(** What the output buffer holds: the instructions emitted so far, the cell kept
    for the length of the open run and the bytes of that run. *)
Inductive out_inv (out : list Z) (ip op lit : Z) : Prop :=
  | OutInv ins lits x rest (Hruns : runs [] ins (inp (ip - lit)))
      (Hlits : inp ip = inp (ip - lit) ++ lits) (Hlit : zlen lits = lit)
      (Hout : out = enc ins ++ x :: lits ++ rest) (Hop : op = zlen (enc ins) + 1 + lit)
      (Hsize : zlen out = osize) (Hrange : 0 <= lit < 32) (Hip : lit <= ip <= in_len).

(** The output once the open run is closed. *)
Inductive closed (out : list Z) (ip op : Z) : Prop :=
  | Closed ins rest (Hruns : runs [] ins (inp ip)) (Hout : out = enc ins ++ rest)
      (Hop : op = zlen (enc ins)) (Hsize : zlen out = osize).

Lemma out_inv_op out ip op lit : out_inv out ip op lit -> lit + 1 <= op <= osize.
Proof.
  intros []. subst. zlen_simpl. pose proof (zlen_nonneg (enc ins)). pose proof (zlen_nonneg rest). lia.
Qed.

Lemma runs_lit ins ip lit lits :
  runs [] ins (inp (ip - lit)) -> inp ip = inp (ip - lit) ++ lits -> 1 <= zlen lits <= 32 ->
  runs [] (ins ++ [Lit lits]) (inp ip).
Proof. intros Hr E Hl. rewrite E. by apply (runs_snoc _ _ _ (Lit lits)). Qed.

Lemma stop_run_ok out ip op lit :
  out_inv out ip op lit ->
  exists out' op', stop_run out op lit = Some (out', op') /\ closed out' ip op' /\
    op' = (if lit =? 0 then op - 1 else op).
Proof.
  intros []. unfold stop_run.
  replace (op - lit - 1) with (zlen (enc ins)) by lia. rewrite Hout, wr_app_mid by done.
  cbn [mbind option_bind]. do 2 eexists. split; [done|]. split; [|done]. rewrite Hout in Hsize.
  destruct (Z.eqb_spec lit 0) as [E|Hne].
  - apply (Closed _ _ _ ins (uwrap 8 (lit - 1) :: lits ++ rest)); try done; [|lia|zlia].
    rewrite E, Z.sub_0_r in Hruns. done.
  - rewrite uwrap_small by (unfold in_u; lia).
    apply (Closed _ _ _ (ins ++ [Lit lits]) rest).
    + eapply runs_lit; [done|done|lia].
    + rewrite enc_snoc. cbn [enc1]. rewrite <- (assoc_L (++)). by rewrite Hlit.
    + rewrite enc_snoc. cbn [enc1]. zlia.
    + zlia.
Qed.

(** Appending one literal keeps the invariant as long as there is room for it and
    for the length cell of the next run. *)
Lemma literal_ok out ip op lit c :
  out_inv out ip op lit -> ip < in_len -> rd inb ip = Some c -> op + 1 < osize ->
  exists out1 out' op' lit', wr out op c = Some out1 /\
    close_full_run out1 (op + 1) (lit + 1) = Some (out', op', lit') /\
    out_inv out' (ip + 1) op' lit' /\ op' = op + 1 + Z.b2z (lit' =? 0).
Proof.
  intros [] Hipl Hc Hroom. destruct rest as [|r rest]; [rewrite Hout in Hsize; zlia|].
  replace (enc ins ++ x :: lits ++ r :: rest) with ((enc ins ++ x :: lits) ++ r :: rest) in Hout
    by (by rewrite <- (assoc_L (++))).
  assert (wr out op c = Some ((enc ins ++ x :: lits) ++ c :: rest)) as Ewr
    by (rewrite Hout; apply wr_app_mid; zlia).
  exists ((enc ins ++ x :: lits) ++ c :: rest).
  unfold close_full_run. change MAX_LIT with 32.
  assert (inp (ip + 1) = inp (ip + 1 - (lit + 1)) ++ (lits ++ [c])) as Hin1.
  { rewrite (inp_snoc _ c) by (lia || done). rewrite Hlits, <- (assoc_L (++)).
    by replace (ip + 1 - (lit + 1)) with (ip - lit) by lia. }
  assert (zlen ((enc ins ++ x :: lits) ++ c :: rest) = osize) as Hs1
    by (rewrite <- Hsize, Hout; zlia).
  destruct (Z.eqb_spec (lit + 1) 32) as [E|Hne].
  - destruct rest as [|r' rest]; [rewrite Hout in Hsize; zlia|].
    replace (op + 1 - (lit + 1) - 1) with (zlen (enc ins)) by lia.
    replace ((enc ins ++ x :: lits) ++ c :: r' :: rest)
      with (enc ins ++ x :: (lits ++ [c]) ++ r' :: rest) in *
      by (rewrite <- !(assoc_L (++)); done).
    rewrite wr_app_mid by done. cbn [mbind option_bind]. rewrite uwrap_small by (unfold in_u; lia).
    do 3 eexists. split; [done|]. split; [done|]. split; [|simpl; lia].
    apply (OutInv _ _ _ _ (ins ++ [Lit (lits ++ [c])]) [] r' rest); try lia.
    + rewrite Z.sub_0_r. eapply (runs_lit _ _ (lit + 1)); [|done|zlia].
      by replace (ip + 1 - (lit + 1)) with (ip - lit) by lia.
    + by rewrite Z.sub_0_r, app_nil_r.
    + done.
    + rewrite enc_snoc. cbn [enc1]. rewrite zlen_app, Hlit. change (zlen [c]) with 1.
      rewrite <- !(assoc_L (++)). cbn [app]. by rewrite <- ?(assoc_L (++)).
    + rewrite enc_snoc. cbn [enc1]. zlia.
    + rewrite <- Hs1. zlia.
  - do 3 eexists. split; [done|]. split; [done|]. split; [|zdec; simpl; lia].
    apply (OutInv _ _ _ _ ins (lits ++ [c]) x rest); try lia; try done.
    + by replace (ip + 1 - (lit + 1)) with (ip - lit) by lia.
    + zlia.
    + by rewrite <- !(assoc_L (++)).
Qed.

(** *** Matches *)

(** [ref] and [ip] agree on the next [n] bytes. *)
Definition agree (ref ip n : Z) : Prop :=
  forall k, 0 <= k < n -> rd inb (ref + k) = rd inb (ip + k).

Lemma agree_S ref ip n : agree ref ip n -> rd inb (ref + n) = rd inb (ip + n) -> agree ref ip (n + 1).
Proof.
  intros H E k Hk. destruct (decide (k = n)) as [->|Hne]; [done|]. apply H. lia.
Qed.

Lemma rd_in i : 0 <= i < in_len -> exists c, rd inb i = Some c.
Proof. intros. destruct (rd_is_Some inb i) as [c Hc]; [lia|]. eauto. Qed.

Lemma unrolled_ok n ref ip len :
  0 <= ref < ip -> 0 <= len -> ip + len + Z.of_nat n < in_len -> agree ref ip (len + 1) ->
  exists len' broke, unrolled n inb ref ip len = Some (len', broke) /\
    len <= len' <= len + Z.of_nat n /\
    (if broke : bool then len < len' /\ agree ref ip len'
     else len' = len + Z.of_nat n /\ agree ref ip (len' + 1)).
Proof.
  intros Hr. revert len. induction n as [|n IH]; intros len Hl Hb Ha; cbn [unrolled].
  - exists len, false. split; [done|]. split; [lia|]. split; [lia|done].
  - destruct (rd_in (ref + (len + 1))) as [a Ea]; [lia|].
    destruct (rd_in (ip + (len + 1))) as [b Eb]; [lia|].
    rewrite Ea, Eb. cbn [mbind option_bind].
    destruct (Z.eqb_spec a b) as [->|Hne]; cbn [negb].
    + destruct (IH (len + 1)) as (len' & broke & E & Hb' & H); [lia|lia| |].
      { apply agree_S; [done|]. congruence. }
      exists len', broke. rewrite E. split; [done|]. split; [lia|].
      destruct broke; [|destruct H; split; [lia|done]]. destruct H. split; [lia|done].
    + exists (len + 1), true. split; [done|]. split; [lia|]. split; [lia|done].
Qed.

Lemma extend_ok fuel ref ip len maxlen :
  0 <= ref < ip -> 0 <= len -> ip + maxlen < in_len -> agree ref ip (len + 1) ->
  (Z.to_nat (maxlen - len) < fuel)%nat ->
  exists len', extend fuel inb ref ip len maxlen = Some len' /\
    len + 1 <= len' <= Z.max (len + 1) maxlen /\ agree ref ip len'.
Proof.
  intros Hr. revert len. induction fuel as [|f IH]; intros len Hl Hb Ha Hf; [lia|].
  cbn [extend]. zcase; [|exists (len + 1); split; [done|]; split; [lia|done]].
  destruct (rd_in (ref + (len + 1))) as [a Ea]; [lia|].
  destruct (rd_in (ip + (len + 1))) as [b Eb]; [lia|].
  rewrite Ea, Eb. cbn [mbind option_bind]. destruct (Z.eqb_spec a b) as [->|Hne].
  - destruct (IH (len + 1)) as (len' & E & Hb' & H'); [lia|lia| |lia|].
    { apply agree_S; [done|]. congruence. }
    exists len'. split; [done|]. split; [lia|done].
  - exists (len + 1). split; [done|]. split; [lia|done].
Qed.

(** The search finds between 3 and MAX_REF equal bytes and never reads past the
    input. *)
Lemma match_len_ok ref ip maxlen :
  0 <= ref < ip -> ip + 4 < in_len -> agree ref ip 3 ->
  maxlen = Z.min (in_len - ip - 2) MAX_REF ->
  exists len, match_len inb ref ip maxlen = Some len /\ 3 <= len <= MAX_REF /\
    ip + len <= in_len /\ agree ref ip len.
Proof.
  intros Hr Hip Ha Hm. change MAX_REF with 264 in *. unfold match_len.
  destruct (Z.ltb_spec 16 maxlen).
  - destruct (unrolled_ok 16 ref ip 2) as (len & broke & E & Hl & H'); [done|lia|lia|done|].
    rewrite E. cbn [mbind option_bind]. destruct broke.
    + destruct H'. exists len. split; [done|]. split; [lia|]. split; [lia|done].
    + destruct H' as [-> Ha']. destruct (extend_ok 265 ref ip (2 + Z.of_nat 16) maxlen)
        as (len' & E' & Hl' & Ha''); [done|lia|lia|done|lia|].
      exists len'. rewrite E'. split; [done|]. split; [lia|]. split; [lia|done].
  - destruct (extend_ok 265 ref ip 2 maxlen) as (len' & E' & Hl' & Ha'');
      [done|lia|lia|done|lia|].
    exists len'. rewrite E'. split; [done|]. split; [lia|]. split; [lia|done].
Qed.

(** Copying bytes that agree with the input extends the rebuilt input. *)
Lemma ref_copy_agree n ref ip :
  0 <= ref < ip -> ip + Z.of_nat n <= in_len -> agree ref ip (Z.of_nat n) ->
  ref_copy n (inp ip) (ip - ref - 1) = inp (ip + Z.of_nat n).
Proof.
  revert ref ip. induction n as [|n IH]; intros ref ip Hr Hi Ha; cbn [ref_copy].
  { by rewrite Z.add_0_r. }
  rewrite zlen_inp by lia. replace (ip - (ip - ref - 1) - 1) with ref by lia.
  destruct (rd_in ip) as [c Hc]; [lia|].
  assert (rd inb ref = Some c) as Hrc.
  { rewrite <- Hc. specialize (Ha 0). rewrite !Z.add_0_r in Ha. apply Ha. lia. }
  assert (nth (Z.to_nat ref) (inp ip) 0 = c) as ->.
  { pose proof (LzfDecode.nth_rd (inp ip) ref 0) as E. rewrite zlen_inp, rd_inp, Hrc in E by lia.
    injection (E ltac:(lia)) as <-. done. }
  rewrite <- inp_snoc by (lia || done).
  replace (ip - ref - 1) with (ip + 1 - (ref + 1) - 1) by lia.
  rewrite IH; [f_equal; lia|lia|lia|].
  intros k Hk. specialize (Ha (k + 1) ltac:(lia)).
  replace (ref + 1 + k) with (ref + (k + 1)) by lia. by replace (ip + 1 + k) with (ip + (k + 1)) by lia.
Qed.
▬▬▬▬▬▬▬▬▬▬
TASK STATEMENT » Reproduce exactly the line that holds "by rewrite Z.add_0_r.", then every line after it, ending with the final line of the records above.

PROBLEM SOLUTION »
  { by rewrite Z.add_0_r. }
  rewrite zlen_inp by lia. replace (ip - (ip - ref - 1) - 1) with ref by lia.
  destruct (rd_in ip) as [c Hc]; [lia|].
  assert (rd inb ref = Some c) as Hrc.
  { rewrite <- Hc. specialize (Ha 0). rewrite !Z.add_0_r in Ha. apply Ha. lia. }
  assert (nth (Z.to_nat ref) (inp ip) 0 = c) as ->.
  { pose proof (LzfDecode.nth_rd (inp ip) ref 0) as E. rewrite zlen_inp, rd_inp, Hrc in E by lia.
    injection (E ltac:(lia)) as <-. done. }
  rewrite <- inp_snoc by (lia || done).
  replace (ip - ref - 1) with (ip + 1 - (ref + 1) - 1) by lia.
  rewrite IH; [f_equal; lia|lia|lia|].
  intros k Hk. specialize (Ha (k + 1) ltac:(lia)).
  replace (ref + 1 + k) with (ref + (k + 1)) by lia. by replace (ip + 1 + k) with (ip + (k + 1)) by lia.
Qed.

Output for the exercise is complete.